That isn’t a big deal, in itself—Robin’s a professional musician, and her income from out-of-town festivals and clinics helps pay for things like replacing old mattresses and pans. They aren’t in each other’s pockets even when they’re both at home: Li-Chen habitually tunes out Robin’s practicing two rooms over while she grades assignments and drafts letters of recommendation. But she also longs to be held at length after being pushed to pander to people who don’t give a rat’s ass about scientific rigor or reproducibility, and sympathetic side-glances from allies can’t quite provide the right kind of comfort. Moreover, when Robin’s around, it’s easier to snap herself out of stewing over stupid stuff before it goes septic in her: when Li-Chen deliberately listens to Robin’s oboe, she finds it impossible to dwell on soul-draining squabbles. No matter what Robin happens to be playing, the notes transport Li-Chen into good summer memories, of meandering around the Malvern Hills on a hazy day, or drifting into dreams under old quilts in a cool cabin after hiking the Shantou Mountain trail.  

When Li-Chen enters their living room and sees Robin on the windowseat, she bursts into tears. 
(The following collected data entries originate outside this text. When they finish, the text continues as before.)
Lemma reserved_spec h a :
  a ∈ reserved h <-> exists c, h !! a = Some c /\ startupReserved c = true.
Proof.
  unfold reserved. rewrite elem_of_dom. split.
  - intros [c H]. apply map_lookup_filter_Some in H. naive_solver.
  - intros (c & H & Hr). exists c. apply map_lookup_filter_Some. naive_solver.
Qed.

Lemma reserved_insert_keep h a c c' :
  h !! a = Some c -> startupReserved c' = startupReserved c -> reserved (<[a := c']> h) = reserved h.
Proof.
  intros Ha Hr. apply set_eq. intros b. rewrite !reserved_spec. split.
  - intros (x & Hx & Hr'). apply lookup_insert_Some in Hx as [[<- <-]|[? ?]]; naive_solver congruence.
  - intros (x & Hx & Hr'). destruct (decide (a = b)) as [<-|Hne].
    + exists c'. rewrite lookup_insert_eq. split; [done|congruence].
    + exists x. by rewrite lookup_insert_ne.
Qed.

Lemma reserved_insert_off h a c' :
  startupReserved c' = false -> reserved (<[a := c']> h) = reserved h ∖ {[a]}.
Proof.
  intros Hr. apply set_eq. intros b. rewrite elem_of_difference, elem_of_singleton, !reserved_spec.
  destruct (decide (a = b)) as [<-|Hne]; [rewrite lookup_insert_eq|rewrite lookup_insert_ne by done];
    naive_solver congruence.
Qed.

Lemma reserved_insert_on h a c' :
  startupReserved c' = true -> reserved (<[a := c']> h) = {[a]} ∪ reserved h.
Proof.
  intros Hr. apply set_eq. intros b. rewrite elem_of_union, elem_of_singleton, !reserved_spec.
  destruct (decide (a = b)) as [<-|Hne]; [rewrite lookup_insert_eq|rewrite lookup_insert_ne by done];
    naive_solver.
Qed.

Definition force_closed (cause : error) (c : activeConn) : activeConn :=
  mkActiveConn (aconn c) (transports c) (cancel c) (handshaking c) false true (Some cause).

Lemma force_loop_spec cause order h h' n l :
  NoDup order -> (forall a, a ∈ order -> a ∈ dom h) -> force_loop cause order h = (h', n, l) ->
  map cl_owner l = order /\ dom h' = dom h /\
  reserved h' = reserved h ∖ list_to_set order /\
  n + Z.of_nat (size (reserved h')) = Z.of_nat (size (reserved h)) /\
  (forall a, h' !! a = if decide (a ∈ order) then force_closed cause <$> h !! a else h !! a) /\
  (forall cl, cl ∈ l -> exists c, h !! cl_owner cl = Some c /\ cl_cancel cl = cancel c /\ cl_transports cl = transports c).
Proof.
  revert h h' n l. induction order as [|a order IH]; intros h h' n l Hnd Hin Hf; simpl in Hf.
  - simplify_eq. split; [done|]. split; [done|]. split; [clear; set_solver|]. split; [lia|].
    split; [done|]. intros cl Hcl. by apply not_elem_of_nil in Hcl.
  - apply NoDup_cons in Hnd as [Ha Hnd].
    destruct (h !! a) as [c|] eqn:Hc; [|destruct (proj2 (not_elem_of_dom h a) Hc); apply Hin; left].
    fold (force_closed cause c) in Hf. set (h1 := <[a := force_closed cause c]> h) in *.
    destruct (force_loop cause order h1) as [[h2 m] l2] eqn:Hrec. simplify_eq.
    assert (Hd1 : dom h1 = dom h) by (apply dom_insert_lookup_L; eauto).
    destruct (IH h1 h' m l2 Hnd) as (Ho & Hd & Hr & Hm & Hl & Hcl); [|done|].
    { intros b Hb. rewrite Hd1. apply Hin. by right. }
    assert (Hr1 : reserved h1 = reserved h ∖ {[a]}) by by apply reserved_insert_off.
    split; [simpl; by rewrite Ho|]. split; [congruence|]. split.
    { rewrite Hr, Hr1. simpl. clear. set_solver. }
    split.
    { rewrite Hr1 in Hr. destruct (startupReserved c) eqn:Hs.
      - assert (Hin' : a ∈ reserved h) by (apply reserved_spec; eauto).
        rewrite Hr1, size_difference, size_singleton in Hm by (clear - Hin'; set_solver).
        assert (size (reserved h) <> 0%nat) by (apply size_non_empty_iff; clear - Hin'; set_solver). lia.
      - assert (Hin' : a ∉ reserved h) by (rewrite reserved_spec; naive_solver congruence).
        rewrite Hr1, difference_disjoint_L in Hm by (clear - Hin'; set_solver). lia. }
    split.
    { intros b. rewrite Hl. unfold h1. destruct (decide (b = a)) as [->|Hne].
      - rewrite decide_False by done. rewrite lookup_insert_eq, decide_True by left. by rewrite Hc.
      - rewrite lookup_insert_ne by done.
        destruct (decide (b ∈ order)); [rewrite decide_True by (by right)|rewrite decide_False by set_solver]; done. }
    intros cl Hcl'. apply elem_of_cons in Hcl' as [->|Hcl']; simpl; [eauto|].
    destruct (Hcl _ Hcl') as (d & Hd' & He).
    assert (cl_owner cl <> a).
    { intros E. apply Ha. rewrite <- E, <- Ho. apply list_elem_of_fmap. eauto. }
    unfold h1 in Hd'. rewrite lookup_insert_ne in Hd' by done. eauto.
Qed.

Section Preservation.
Variable int_bits : Z.
Variable MaxStartups : option MaxStartupsConfig.
Variable listener_Close : option error.
Local Abbreviation inv := (lcinv MaxStartups).

Lemma inv_maybe s p l g :
  inv (mkLC s p l g) ->
  inv (mkLC (maybeCloseDrainedLocked s) p l g) /\ lcsettled (mkLC (maybeCloseDrainedLocked s) p l g).
Proof.
  intros Hinv. unfold maybeCloseDrainedLocked, lcsettled.
  destruct (stopping s) eqn:Es; simpl; [|split; [done|congruence]].
  case_bool_decide as Hc; simpl; [|split; [done|done]].
  destruct (drained s) eqn:Ed; [by split|].
  split; [|done]. destruct Hinv. split; simpl in *; auto; [|by rewrite lc_panicked0].
  by destruct (forced s).
Qed.

(** A change of one connection's fields that keeps what [force] took over. *)
Lemma inv_update s p l g a c c' n :
  inv (mkLC s p l g) -> heap s !! a = Some c ->
  aclosed c' = aclosed c -> closeCause c' = closeCause c ->
  a ∈ connections s \/ cancel c' = cancel c /\ transports c' = transports c ->
  (startupReserved c' = startupReserved c /\ n = startups s \/
   startupReserved c' = false /\ n = if startupReserved c then startups s - 1 else startups s) ->
  inv (mkLC (set_active s a c' (connections s) n) p l g).
Proof.
  intros [H1 H2 H3 H4 H5 H6 H7 H8 H9 H10 H11 H12 H13] Ha Hcl Hcc Hsame Hres; simpl in *.
  assert (Hr : reserved (<[a := c']> (heap s)) = reserved (heap s) /\ n = startups s \/
               reserved (<[a := c']> (heap s)) = reserved (heap s) ∖ {[a]} /\
               n = if bool_decide (a ∈ reserved (heap s)) then startups s - 1 else startups s).
  { destruct Hres as [[Hr ->]|[Hr ->]]; [left; split; [by eapply reserved_insert_keep|done]|].
    right. split; [by apply reserved_insert_off|].
    destruct (startupReserved c) eqn:E.
    - rewrite bool_decide_eq_true_2; [done|]. apply reserved_spec. eauto.
    - rewrite bool_decide_eq_false_2; [done|]. rewrite reserved_spec. intros (x & Hx & Hx'). congruence. }
  assert (Hsub : reserved (<[a := c']> (heap s)) ⊆ reserved (heap s)).
  { destruct Hr as [[-> _]|[-> _]]; clear; set_solver. }
  split; simpl.
  - destruct Hr as [[-> ->]|[-> ->]]; [done|]. case_bool_decide as Hin.
    + rewrite size_difference by (clear - Hin; set_solver). rewrite size_singleton.
      assert (size (reserved (heap s)) <> 0%nat) by (apply size_non_empty_iff; clear - Hin; set_solver). lia.
    + rewrite difference_disjoint by (clear - Hin; set_solver). done.
  - intros Hf. specialize (H2 Hf). destruct Hr as [[_ ->]|[_ ->]]; [done|]. case_bool_decide; lia.
  - intros Hf. specialize (H3 Hf). clear - H3 Hsub. set_solver.
  - clear - H4 Hsub. set_solver.
  - rewrite dom_insert_lookup_L by (by eexists). clear - H5 Hsub. set_solver.
  - rewrite dom_insert_lookup_L by (by eexists). done.
  - done.
  - intros b x Hb. apply lookup_insert_Some in Hb as [[<- <-]|[_ Hb]]; [rewrite Hcl|]; eauto.
  - intros x Hx. destruct (H9 x Hx) as (d & Hd & He1 & He2 & He3).
    destruct (decide (a = cl_owner x)) as [->|Hne].
    + rewrite lookup_insert_eq. rewrite Hd in Ha. simplify_eq. eexists. split; [done|]. rewrite Hcc.
      destruct Hsame as [Hin|[-> ->]]; [|done]. exfalso.
      destruct H7 as (_ & H7 & _). apply (H7 _ Hin), elem_of_list_to_set, list_elem_of_fmap. eauto.
    + rewrite lookup_insert_ne by done. eauto.
  - done.
  - done.
  - done.
  - done.
Qed.

Lemma inv_fields s s' p l g :
  heap s' = heap s -> connections s' = connections s -> startups s' = startups s ->
  (stopping s' = stopping s \/ stopping s' = true) -> forced s' = forced s -> drained s' = drained s ->
  panicked s' = panicked s -> inv (mkLC s p l g) -> inv (mkLC s' p l g).
Proof.
  intros E1 E2 E3 E4 E5 E6 E7 []; split; simpl in *; rewrite ?E1, ?E2, ?E3, ?E5, ?E6, ?E7; auto.
  - destruct (forced s); [|done]. by destruct E4 as [->| ->], lc_forced0.
  - intros H. destruct E4 as [->| ->]; [auto|]. split; [done|]. by apply lc_drained0.
Qed.

Lemma inv_release s p l g a : inv (mkLC s p l g) -> inv (mkLC (releaseStartup a s) p l g).
Proof.
  intros H. unfold releaseStartup. destruct (heap s !! a) as [c|] eqn:Ha; [|done].
  eapply inv_update; eauto.
Qed.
Robin is immediately by her side, hissing, “Who hurt you? I’ll kill them.”

“No.” Li-Chen swipes at her eyes furiously. “You cannot assassinate the administration and the PTA vice president and nine-tenths of the state legislature.”

“They’re making you cry. You never cry. People give you shit because you don’t cry when they think you’re supposed to. You didn’t cry when your dad died, or your first field research director, or your eighteen-year-old cat. . . .”

No. Because Li-Chen’s body is a hyper-rationalist desert that doesn’t let her express emotions through tears. It doesn’t see the point of leaking saltwater when she has claims to file or casseroles to coordinate, or when she was able to give her best feline friend the easiest possible ending to its long, mostly frisky life. When a situation makes sense, Li-Chen’s body doesn’t dissolve into sobs, no matter how sad she’s feeling. As an adult, she’s only been known to cry when she lets Robin tie her up and lovingly take her apart. It’s one hundred percent visceral, how her body happily responds to Robin bestowing bruises from neck to ankle by letting go of its lock on her tear ducts. 

“I’m the only person allowed to make you cry,” Robin snarls. “Don’t tell me I don’t get to ice those idiots.”

“You don’t get to ice those idiots,” Li-Chen sighs. “Your knives are too good for them.”

“They made you cry,” Robin states. “You cannot expect me to be okay with that.”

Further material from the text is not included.